- Original author: Kenneth Brakke
- Stable release: 2.70 / August 25, 2013; 12 years ago
- Written in: C
- Operating system: Linux, Windows NT and Mac OS X
- Platform: SGI, HP, MS-Windows and Macintosh
- Available in: English
- Type: Computational fluid dynamics
- License: Freeware
- Website: kenbrakke.com/evolver/evolver.html

= Surface Evolver =

Surface Evolver is an interactive program for the study of surfaces shaped by surface tension and other energies, and subject to various constraints. A surface is implemented as a simplicial complex. The user defines an initial surface in a datafile. The Evolver evolves the surface toward minimal energy by a gradient descent method. The aim can be to find a minimal energy surface, or to model the process of evolution by mean curvature.

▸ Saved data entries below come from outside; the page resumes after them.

(** ** Fetch paths *)

(** The ways in which an instance reaches the caller through the registry:
    a call of [regd], a [RegisteringQuerySet] iterated to its end (its
    [__init__] looks the context up), and the construction of an instance. *)
Inductive fetch : Type :=
| ByRegistration (entity : option Entity)
| ByQuery (rows : list Entity)
| ByConstruction (name : string) (key : pyval) (hook : policy)
                 (fields : gmap string pyval).

Definition run_fetch (f : fetch) : M (list (option Entity)) :=
  match f with
  | ByRegistration entity => r <- regd entity ;; ret [r]
  | ByQuery rows =>
      context <- current true ;;
      RegisteringQuerySet_iterator context (ret rows)
  | ByConstruction name key hook fields =>
      r <- ContextAwareModelBase__call__ name key hook fields ;; ret [r]
  end.

(** ** Vocabulary for the registry properties *)

(** [m] keeps [P]: whatever the outcome, a state in [P] is left in [P]. *)
Definition keeps {A} (P : world → Prop) (m : M A) : Prop :=
  ∀ w, P w → P (m w).2.

(** Every entry of the registry sits under the key of the instance it holds. *)
Definition registry_wf (w : world) : Prop :=
  ∀ k e, pkRegistry w !! k = Some e → regkey e = k.

(** The ancestors of a class that has at most one concrete parent at every
    level, from its parent up to the root, and the classes of that kind. *)
Fixpoint chain (m : Model) : list Model :=
  match m with
  | mkModel _ _ _ [(parent, _)] => parent :: chain parent
  | _ => []
  end.

Fixpoint linear (m : Model) : Prop :=
  match m with
  | mkModel _ _ _ [] => True
  | mkModel _ _ _ [(parent, _)] => linear parent
  | _ => False
  end.

(** ** Concrete states, entities and persistence layers *)

Definition order_A : Entity := mkEntity 1 "Order" (PyInt 42) ModelHook ∅.


Definition order_C : Entity := mkEntity 3 "Order" (PyInt 42) ModelHook ∅.

Definition empty_context : world := World ∅ [] [] true [] 4.

Definition context_with_A : world := (regd (Some order_A) empty_context).2.

(** A persistence layer in which no call raises; savepoints are numbered by
    the calls made before them, and a transaction is managed while a
    transaction-management level is open. *)
Definition quiet_db : Persistence :=
  mkPersistence (λ log, "s" +:+ pretty (length log))
                (λ _ _, None)
                (λ log, bool_decide (0 < open_transactions log)%Z).

(** A persistence layer whose [savepoint_rollback] raises. *)
Definition rollback_failing_db : Persistence :=
  mkPersistence (λ log, "s" +:+ pretty (length log))
                (λ _ c, match c with
                        | CSavepointRollback _ => Some (DatabaseError 1)
                        | _ => None
                        end)
                (λ log, bool_decide (0 < open_transactions log)%Z).

Definition fresh_context : world := World ∅ [] [] true [] 0.

Definition nested_context : world := World ∅ ["s1"; "s2"] [] true [] 0.

Definition three_deep : world := World ∅ ["s1"; "s2"; "s3"] [7; 8] true [] 0.

Definition id_field : Field := mkField "id" None.

Definition base_ptr : Field := mkField "base_ptr" (Some (mkRel false true)).

Definition mid_ptr : Field := mkField "mid_ptr" (Some (mkRel false true)).

Definition owner_field : Field := mkField "owner" (Some (mkRel false false)).

Definition base_model : Model := mkModel "Base" (Some id_field) [id_field] [].

Definition mid_model : Model :=
  mkModel "Mid" (Some base_ptr) [base_ptr; owner_field] [(base_model, base_ptr)].

Definition leaf_model : Model :=
  mkModel "Leaf" (Some mid_ptr) [mid_ptr; owner_field] [(mid_model, mid_ptr)].

Definition leaf_objects : ContextAwareManager :=
  match contribute_to_class leaf_model with
  | Fine objects => objects
  | AttributeError => mkManager leaf_model ∅ [] ∅
  end.

Definition demo_table (name : string) : list pyval :=
  if decide (name = "Leaf") then [] else [PyInt 1; PyInt 2; PyInt 3].

Definition demo_policy (name : string) : policy := ModelHook.

Definition leaf_1 : Entity := mkEntity 10 "Leaf" (PyInt 1) ModelHook ∅.

Definition leaf_2 : Entity := mkEntity 11 "Leaf" (PyInt 2) ModelHook ∅.

Definition leaf_3 : Entity := mkEntity 12 "Leaf" (PyInt 3) ModelHook ∅.

Definition demo_context : world := World ∅ [] [] true [] 100.

Definition query_finds_nothing : list qobject → list (string * pyval) → M Entity :=
  λ _ _, raise DoesNotExist.

(** One positional [Q] object. *)
Definition positional_Q : list qobject := [7].

Definition leaf_owned : Entity :=
  mkEntity 20 "Leaf" (PyUUID 1) ModelHook {[ "owner_id" := PyInt 9 ]}.

Definition context_with_leaf : world := (regd (Some leaf_owned) demo_context).2.

(** ** Further functions of the two files *)

(** [ContextManager.parentClassnamesForEntity]: the [while queue:] loop over
    the parent classes, appending their names to [stack]. *)
Equations? classnames_loop (queue : list Model) (stack : list string)
    : list string by wf (list_sum (model_size <$> queue)) lt :=
  classnames_loop [] stack := stack;
  classnames_loop (parentClass :: queue) stack :=
    classnames_loop (queue ++ (meta_parents parentClass).*1)
                    (stack ++ [mname parentClass]).
Proof.
  rewrite fmap_app, list_sum_app. destruct parentClass as [n p fs ps]. simpl.
  assert (list_sum (model_size <$> ps.*1)
          = list_sum (map (λ p, match p with (parent, _) => model_size parent end) ps))
    as H.
  { clear. induction ps as [|[parent link] ps IH]; simpl; [done|].
    f_equal. exact IH. }
  rewrite H. unfold fmap. lia.
Qed.

(** [ContextManager.parentClassnamesForEntity]; [s_concreteParents] is the
    thread-local cache, keyed by class name, and [entity_class] the class of
    the entity.  The result is the cache and the list returned. *)
Definition parentClassnamesForEntity (s_concreteParents : gmap string (list string))
    (entity_class : Model) : gmap string (list string) * list string :=
  let finalName := mname entity_class in
  match s_concreteParents !! finalName with
  | Some stack => (s_concreteParents, stack)
  | None =>
      let stack := classnames_loop (meta_parents entity_class).*1 [finalName] in
      (<[ finalName := stack ]> s_concreteParents, stack)
  end.

(** [ContextAwareModel.save]; [super_save] is [Model.save], which writes the
    row and sets the primary key on the instance, the same object: it yields
    the instance as it is afterwards together with the value it returns, and
    so does [save]. *)
Definition ContextAwareModel_save (self : Entity)
    (super_save : Entity → M (Entity * pyval)) : M (Entity * pyval) :=
  saved <- super_save self ;;
  context <- current true ;;
  (if context then regd (Some saved.1) ;; ret tt else ret tt) ;;
  ret saved.

Section RegisterParents.

Variable table : string → list pyval.

Variable type_policy : string → policy.

(** [RegisteringQuerySet.registerParents]; [self_context] is the context
    found by [__init__], [objects] the manager of [self.model] and
    [super_iterator] the rows of the query.  The result tells whether a
    clone was returned ([true]) or the query set itself.  The entities
    handed on are the ones the iterator yields, none of which is [None]. *)
Definition RegisteringQuerySet_registerParents (self_context : bool)
    (objects : ContextAwareManager) (super_iterator : M (list Entity)) : M bool :=
  if self_context then
    results <- RegisteringQuerySet_iterator self_context super_iterator ;;
    registerParentEntities table type_policy objects (omap id results) ;;
    ret true
  else ret false.

End RegisterParents.

(** ** Vocabulary for the further properties *)

(** Every entry of the registry sits under the key of the instance it holds,
    and that instance passes the test of [regd]. *)
Definition registry_ok (w : world) : Prop :=
  ∀ k e, pkRegistry w !! k = Some e →
         regkey e = k ∧ isRegisterable (Some e) = true.

(** The ancestors of a class, each with the field that links its child to
    it: the parents, and after each parent its own ancestors. *)
Fixpoint ancestor_links (m : Model) : list (Model * Field) :=
  match m with
  | mkModel _ _ _ ps =>
      (fix go (l : list (Model * Field)) : list (Model * Field) :=
         match l with
         | [] => []
         | (parent, link) :: l' => (parent, link) :: ancestor_links parent ++ go l'
         end) ps
  end.

Definition queue_links (queue : list (Model * Field)) : list (Model * Field) :=
  flat_map (λ pf, pf :: ancestor_links pf.1) queue.

(** The name [contribute_to_class] adds to [pkAttNames] for a link. *)
Definition link_name (pf : Model * Field) : string := fname pf.2 +:+ "__pk".

Section Nesting.

Variable db : Persistence.

(** [depth] scoped savepoint blocks inside one another, around [body]. *)
Fixpoint nested_scopes {A} (depth : nat) (body : M A) : M A :=
  match depth with
  | 0 => body
  | S d => with_savepoint db (nested_scopes d body)
  end.

End Nesting.

(** A second instance for the key of [order_A], and an unsaved one. *)
Definition order_D : Entity := mkEntity 5 "Order" (PyInt 42) ModelHook ∅.

Definition order_unsaved : Entity := mkEntity 6 "Order" PyNone ModelHook ∅.

(** Instances that carry the [entityType] attribute: one registerable, one
    whose [canBeRegd] answers [False]. *)
Definition order_E : Entity :=
  mkEntity 7 "Order" (PyInt 42) ModelHook {[ "entityType" := PyStr "Order" ]}.

Definition order_F : Entity :=
  mkEntity 8 "Order" (PyInt 42) (OverrideHook false) {[ "entityType" := PyStr "Order" ]}.




(** An account with a name, as a subclass or a caller might set on a
    context. *)
Definition account_A : Entity :=
  mkEntity 30 "Account" (PyInt 1) ModelHook {[ "name" := PyStr "acme" ]}.

(** Ancestor rows whose [canBeRegd] answers [False]. *)
Definition refusing_policy (name : string) : policy := OverrideHook false.

(** A persistence layer whose [savepoint] raises. *)
Definition savepoint_failing_db : Persistence :=
  mkPersistence (λ log, "s" +:+ pretty (length log))
                (λ _ c, match c with
                        | CSavepoint => Some (DatabaseError 2)
                        | _ => None
                        end)
                (λ log, bool_decide (0 < open_transactions log)%Z).

(** What the iterator yields for a row under a registry: an instance of the
    key of the row, the one bound to that key if the row passes the
    registration test and the row itself otherwise. *)
Definition canonical_for (registry : gmap (string * pyval) Entity)
    (row yielded : Entity) : Prop :=
  regkey yielded = regkey row ∧
  (isRegisterable (Some row) = true → registry !! regkey row = Some yielded) ∧
  (isRegisterable (Some row) = false → yielded = row).

(** A [Model.save] that inserts the row: it sets the primary key to [42]
    and records the write. *)
Definition insert_row (self : Entity) : M (Entity * pyval) :=
  λ w, (Ok (mkEntity (oid self) (cls self) (PyInt 42) (canBeRegd_attr self) (attrs self),
            PyNone),
        set_tx_log (λ log, log ++ [CWrite 1]) w).

(** * Properties *)

(** ** State invariants of computations *)

Lemma keeps_ret {A} (P : world → Prop) (a : A) : keeps P (ret a).
Proof. by intros w. Qed.

Lemma keeps_raise {A} (P : world → Prop) (e : exn) : keeps P (@raise A e).
Proof. by intros w. Qed.

Lemma keeps_bind {A B} (P : world → Prop) (m : M A) (k : A → M B) :
  keeps P m → (∀ a, keeps P (k a)) → keeps P (bind m k).
Proof.
  intros Hm Hk w Hw. unfold bind. specialize (Hm w Hw).
  destruct (m w) as [[a|e] w1]; simpl in *; [by apply Hk | done].
Qed.

Lemma keeps_for_each {A} (P : world → Prop) (xs : list A) (body : A → M unit) :
  (∀ x, x ∈ xs → keeps P (body x)) → keeps P (for_each xs body).
Proof.
  induction xs as [|x xs IH]; intros Hbody; simpl.
  - apply keeps_ret.
  - apply keeps_bind.
    + apply Hbody. by left.
    + intros _. apply IH. intros y Hy. apply Hbody. by right.
Qed.

Lemma keeps_yield_each {A B} (P : world → Prop) (xs : list A) (f : A → M B) :
  (∀ x, x ∈ xs → keeps P (f x)) → keeps P (yield_each xs f).
Proof.
  induction xs as [|x xs IH]; intros Hf; simpl.
  - apply keeps_ret.
  - apply keeps_bind.
    + apply Hf. by left.
    + intros y. apply keeps_bind.
      * apply IH. intros z Hz. apply Hf. by right.
      * intros ys. apply keeps_ret.
Qed.

(** ** [regd] *)

Lemma regd_not_registerable (entity : option Entity) (w : world) :
  isRegisterable entity = false → regd entity w = (Ok entity, w).
Proof. intros H. unfold regd. by rewrite H. Qed.

Lemma regd_cached (e cached : Entity) (w : world) :
  isRegisterable (Some e) = true →
  pkRegistry w !! regkey e = Some cached →
  regd (Some e) w = (Ok (Some cached), w).
Proof. intros He Hc. unfold regd. by rewrite He, Hc. Qed.

Lemma regd_stored (e : Entity) (w : world) :
  isRegisterable (Some e) = true →
  pkRegistry w !! regkey e = None →
  regd (Some e) w = (Ok (Some e), set_pkRegistry (insert (regkey e) e) w).
Proof. intros He Hc. unfold regd. by rewrite He, Hc. Qed.

(** [regd] on a hook-less entity tests the truth value of the primary key,
    so a primary key that is [0] or the empty string is never stored. *)
Lemma regd_no_hook_falsy_pk (e : Entity) (w : world) :
  canBeRegd_attr e = NoHook → truthy (pk e) = false →
  regd (Some e) w = (Ok (Some e), w).
Proof.
  intros Hh Ht. apply regd_not_registerable. simpl. by rewrite Hh.
Qed.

The energy in the Evolver can be a combination of surface tension, gravitational energy, squared mean curvature, user-defined surface integrals, or knot energies. The Evolver can handle arbitrary topology, volume constraints, boundary constraints, boundary contact angles, prescribed mean curvature, crystalline integrands, gravity, and constraints expressed as surface integrals. The surface can be in an ambient space of arbitrary dimension, which can have a Riemannian metric, and the ambient space can be a quotient space under a group action.

Evolver was written at The Geometry Center, sponsored by the National Science Foundation, the Department of Energy, Enterprise Minnesota, and the University of Minnesota.